Mi matrimonio ha durado cuatro años y todavía sonrío cuando recuerdo nuestra boda y luna de miel.
Mi esposo y yo nos casamos más tarde, cuando ambos teníamos vidas consolidadas: apartamentos, trabajos e intereses definidos. Fue una decisión consciente de dos adultos listos para la vida familiar.
Para organizar la boda de mis sueños, mi esposo sugirió alquilar su espacioso apartamento de tres habitaciones. La idea era tentadora: un vestido de un diseñador famoso, una limusina, un banquete en un restaurante de lujo y mi anfitrión favorito como maestro de ceremonias.
¿Y la luna de miel? Por supuesto, junto al mar, con arena blanca, el sonido de las olas y atardeceres infinitos.

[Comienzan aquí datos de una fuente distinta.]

(** * The mhfa front end: slug generation, the icon sprite loader, the
      Toggle class, the text rotation, the sticky column and the language
      observer, embedded from [src/config/slm.js] and [src/js/default.js].

    JavaScript strings are modelled by [string]: sequences of code units
    below 256 (the Latin-1 range).  Effects on the page are explicit state;
    exceptions are an outcome of their own. *)

From Stdlib Require Import ZArith NArith Ascii String Bool.
From Stdlib Require QArith.
From stdpp Require Import base decidable option list gmap strings pretty.

Open Scope string_scope.
Open Scope list_scope.

(** ** [createSlug] of [src/config/slm.js] *)

Module Slug.

(** Code unit of a character. *)
Definition code (c : ascii) : N := N_of_ascii c.

(** A character-class range [lo-hi], as written between the brackets of a
    regular expression. *)
Definition in_range (lo hi c : ascii) : bool :=
  (code lo <=? code c)%N && (code c <=? code hi)%N.

Definition in_ranges (rs : list (ascii * ascii)) (c : ascii) : bool :=
  existsb (fun r => in_range (fst r) (snd r) c) rs.

(** [String.prototype.toLowerCase] on code units below 256: the letters A-Z
    and the Latin-1 capitals U+00C0-U+00DE (without the sign U+00D7) move up
    by 32, every other code unit is its own lower case. *)
Definition lower_char (c : ascii) : ascii :=
  if in_range "A" "Z" c
     || (in_range (ascii_of_N 192) (ascii_of_N 222) c
         && negb (code c =? 215)%N)
  then ascii_of_N (code c + 32)
  else c.

Fixpoint toLowerCase (s : string) : string :=
  match s with
  | EmptyString => EmptyString
  | String c s' => String (lower_char c) (toLowerCase s')
  end.

(** [s.replace(/C+/g, r)] for a one-character class [C]: every maximal run
    of characters of the class is replaced by [r].  [in_run] records that
    the previous character belonged to the run being replaced. *)
Fixpoint replace_runs_from (C : ascii -> bool) (r : string) (in_run : bool)
    (s : string) : string :=
  match s with
  | EmptyString => EmptyString
  | String c s' =>
      if C c
      then if in_run
           then replace_runs_from C r true s'
           else r +:+ replace_runs_from C r true s'
      else String c (replace_runs_from C r false s')
  end.

Definition replace_runs (C : ascii -> bool) (r s : string) : string :=
  replace_runs_from C r false s.

(** The class of [/[^0-9a-zA-Z - _]+/g], atom by atom: [0-9], [a-z], [A-Z],
    then [ - ] which is the range from the space to the space, and [_].
    The hyphen is the range operator there, not a member. *)
Definition kept_ranges : list (ascii * ascii) :=
  [("0", "9"); ("a", "z"); ("A", "Z"); (" ", " "); ("_", "_")]%char.

Definition stripped (c : ascii) : bool := negb (in_ranges kept_ranges c).

(** [\s] on code units below 256: TAB, LF, VT, FF, CR, the space and the
    no-break space. *)
Definition white_space (c : ascii) : bool :=
  let n := code c in
  ((9 <=? n) && (n <=? 13) || (n =? 32) || (n =? 160))%N.

Definition hyphen (c : ascii) : bool := (code c =? 45)%N.

Definition createSlug (s : string) : string :=
  replace_runs hyphen "-"
    (replace_runs white_space "-"
       (replace_runs stripped "" (toLowerCase s))).

End Slug.

(** ** The [Icons] class of [src/js/default.js] *)

Module Icons.

(** What [response.text()] settles to. *)
Inductive Body :=
  | BodyText (markup : string)
  | BodyError (reason : string).

Record Response := mkResponse { ok : bool; status : nat; text : Body }.

(** What [fetch(path)] settles to: a response, or a rejection when the
    request itself fails. *)
Inductive Fetched :=
  | Responded (r : Response)
  | NetworkError (reason : string).

(** The values that travel down the promise chain. *)
Inductive Value :=
  | VUndefined
  | VText (s : string)
  | VResponse (r : Response)
  | VError (reason : string).

(** A settled promise. *)
Inductive Settled :=
  | Fulfilled (v : Value)
  | Rejected (e : Value).

(** The hidden container appended to the body. *)
Record Sprite := mkSprite {
  innerHTML : string;
  attributes : list (string * string)
}.

Record Page := mkPage {
  console : list Value;       (* arguments of console.dir, oldest first *)
  body : list Sprite          (* children appended to document.body *)
}.

(** A reaction registered with [then] or [catch]. *)
Definition Reaction := Value -> Page -> Settled * Page.

(** [p.then(f)]: runs [f] on fulfilment, lets a rejection through. *)
Definition then_ (f : Reaction) (p : Settled * Page) : Settled * Page :=
  match fst p with
  | Fulfilled v => f v (snd p)
  | Rejected e => (Rejected e, snd p)
  end.

(** [p.catch(f)]: runs [f] on rejection, lets a fulfilment through. *)
Definition catch_ (f : Reaction) (p : Settled * Page) : Settled * Page :=
  match fst p with
  | Fulfilled v => (Fulfilled v, snd p)
  | Rejected e => f e (snd p)
  end.

(** [console.dir(v)]; its result is [undefined]. *)
Definition console_dir (v : Value) (pg : Page) : Settled * Page :=
  (Fulfilled VUndefined, mkPage (console pg ++ [v]) (body pg)).

(** The string a value becomes when assigned to [innerHTML]. *)
Definition to_markup (v : Value) : string :=
  match v with
  | VUndefined => "undefined"
  | VText s => s
  | VResponse _ => "[object Response]"
  | VError reason => reason
  end.

(** First reaction: the text of an OK response, otherwise the response is
    logged and the reaction returns nothing. *)
Definition on_response : Reaction := fun v pg =>
  match v with
  | VResponse r =>
      if ok r
      then match text r with
           | BodyText s => (Fulfilled (VText s), pg)
           | BodyError reason => (Rejected (VError reason), pg)
           end
      else console_dir (VResponse r) pg
  | _ => (Rejected (VError "TypeError"), pg)
  end.

(** Second reaction: the error is logged. *)
Definition on_error : Reaction := fun e pg => console_dir e pg.

(** Third reaction: builds the container and appends it to the body. *)
Definition on_data : Reaction := fun data pg =>
  let sprite :=
    mkSprite (to_markup data)
             [("aria-hidden", "true"); ("style", "display: none;")] in
  (Fulfilled VUndefined, mkPage (console pg) (body pg ++ [sprite])).

Definition path : string := "svg/icons.svg".

Definition start (f : Fetched) (pg : Page) : Settled * Page :=
  match f with
  | Responded r => (Fulfilled (VResponse r), pg)
  | NetworkError reason => (Rejected (VError reason), pg)
  end.

(** [new Icons(path)] against a network [fetch], once the chain has
    settled.  A missing or empty path is the class default. *)
Definition constructor (fetch : string -> Fetched) (p : option string)
    (pg : Page) : Settled * Page :=
  let p := match p with
           | Some s => if String.eqb s "" then path else s
           | None => path
           end in
  then_ on_data (catch_ on_error (then_ on_response (start (fetch p) pg))).

(** The fetch did not deliver the text of an OK response. *)
Definition failed (f : Fetched) : bool :=
  match f with
  | Responded r => negb (ok r)
  | NetworkError _ => true
  end.

End Icons.

(** ** The [Toggle] class of [src/js/default.js] *)

Module Toggle.

Abbreviation NodeId := nat (only parsing).  (* identity of an element object *)
Abbreviation HookId := nat (only parsing).  (* identity of a caller's function *)
Abbreviation InstId := nat (only parsing).  (* identity of a Toggle object *)

(** *** JavaScript values *)

(** The values settings and fields hold.  [JNum] stands for the integral
    numbers; fractions are not represented. *)
Inductive JSValue :=
  | JUndefined
  | JNull
  | JBool (b : bool)
  | JNum (z : Z)
  | JNaN
  | JStr (s : string)
  | JFun (h : HookId)
  | JElem (n : NodeId).

#[global] Instance JSValue_eq_dec : EqDecision JSValue.
Proof. solve_decision. Defined.

(** ToBoolean. *)
Definition truthy (v : JSValue) : bool :=
  match v with
  | JUndefined | JNull | JNaN => false
  | JBool b => b
  | JNum z => negb (z =? 0)%Z
  | JStr s => negb (String.eqb s "")
  | JFun _ | JElem _ => true
  end.

(** ToString on the primitive values.  The text of a function or of an
    element object is not represented. *)
Definition ToString (v : JSValue) : option string :=
  match v with
  | JUndefined => Some "undefined"
  | JNull => Some "null"
  | JBool true => Some "true"
  | JBool false => Some "false"
  | JNum z => Some (pretty z)
  | JNaN => Some "NaN"
  | JStr s => Some s
  | JFun _ | JElem _ => None
  end.

(** The string a nullable attribute value becomes in a template literal or
    as a DOMString argument. *)
Definition text_of (o : option string) : string := default "null" o.

(** *** Elements, events, instances, the window *)

Record Element := mkElement {
  tagName : string;                    (* upper case: an HTML element *)
  attached : bool;                     (* connected to the document *)
  parentNode : option NodeId;
  attributes : gmap string string;     (* all attributes but [class] *)
  classList : list string;             (* the tokens of [class], in order *)
  validity : option bool               (* checkValidity(), on form controls *)
}.

Record Event := mkEvent {
  ev_type : string;
  ev_target : JSValue
}.

Record Settings := mkSettings {
  selector : JSValue;
  namespace : JSValue;
  inactiveClass : JSValue;
  activeClass : JSValue;
  before : JSValue;
  after : JSValue;
  valid : JSValue;
  focusable : JSValue;
  jump : JSValue
}.

(** A Toggle object.  [this.target], [this.others], [this.focusable] and
    [this.event] do not exist until they are first assigned. *)
Record Instance := mkInstance {
  settings : Settings;
  this_element : JSValue;
  this_target : JSValue;
  this_others : option (list NodeId);
  this_focusable : option (list NodeId);
  this_event : option Event
}.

Sin embargo, nuestros sueños se toparon con la realidad. Cuando el organizador de bodas nos dio el precio, nos quedamos sin palabras. Era una cantidad astronómica.
“¿Tal vez deberíamos olvidarnos de la boda?”, solté.
Me sorprendió la facilidad con la que mi esposo aceptó. Pero él tampoco quería casarse solo en el registro civil. En cambio, decidimos celebrar un pequeño y acogedor banquete para nuestros seres queridos y pasar nuestra luna de miel en casa de su madre en el campo.
Sinceramente, al principio me sentí un poco decepcionado. Viniendo de la comodidad de la vida urbana, la idea de vivir en el campo me parecía aburrida y común.
Pero en cuanto llegamos, mis dudas se disiparon. Mi suegra, con gran comprensión, se fue a casa de una amiga, dejándonos la casa completamente para nosotros. Allí, rodeados de naturaleza, el tiempo pareció detenerse.
Esa semana se volvió especial para nosotros. Lejos del ruido de la ciudad, me di cuenta de que la felicidad no se trata de grandes celebraciones ni decoraciones costosas, sino de los momentos sinceros que creamos juntos.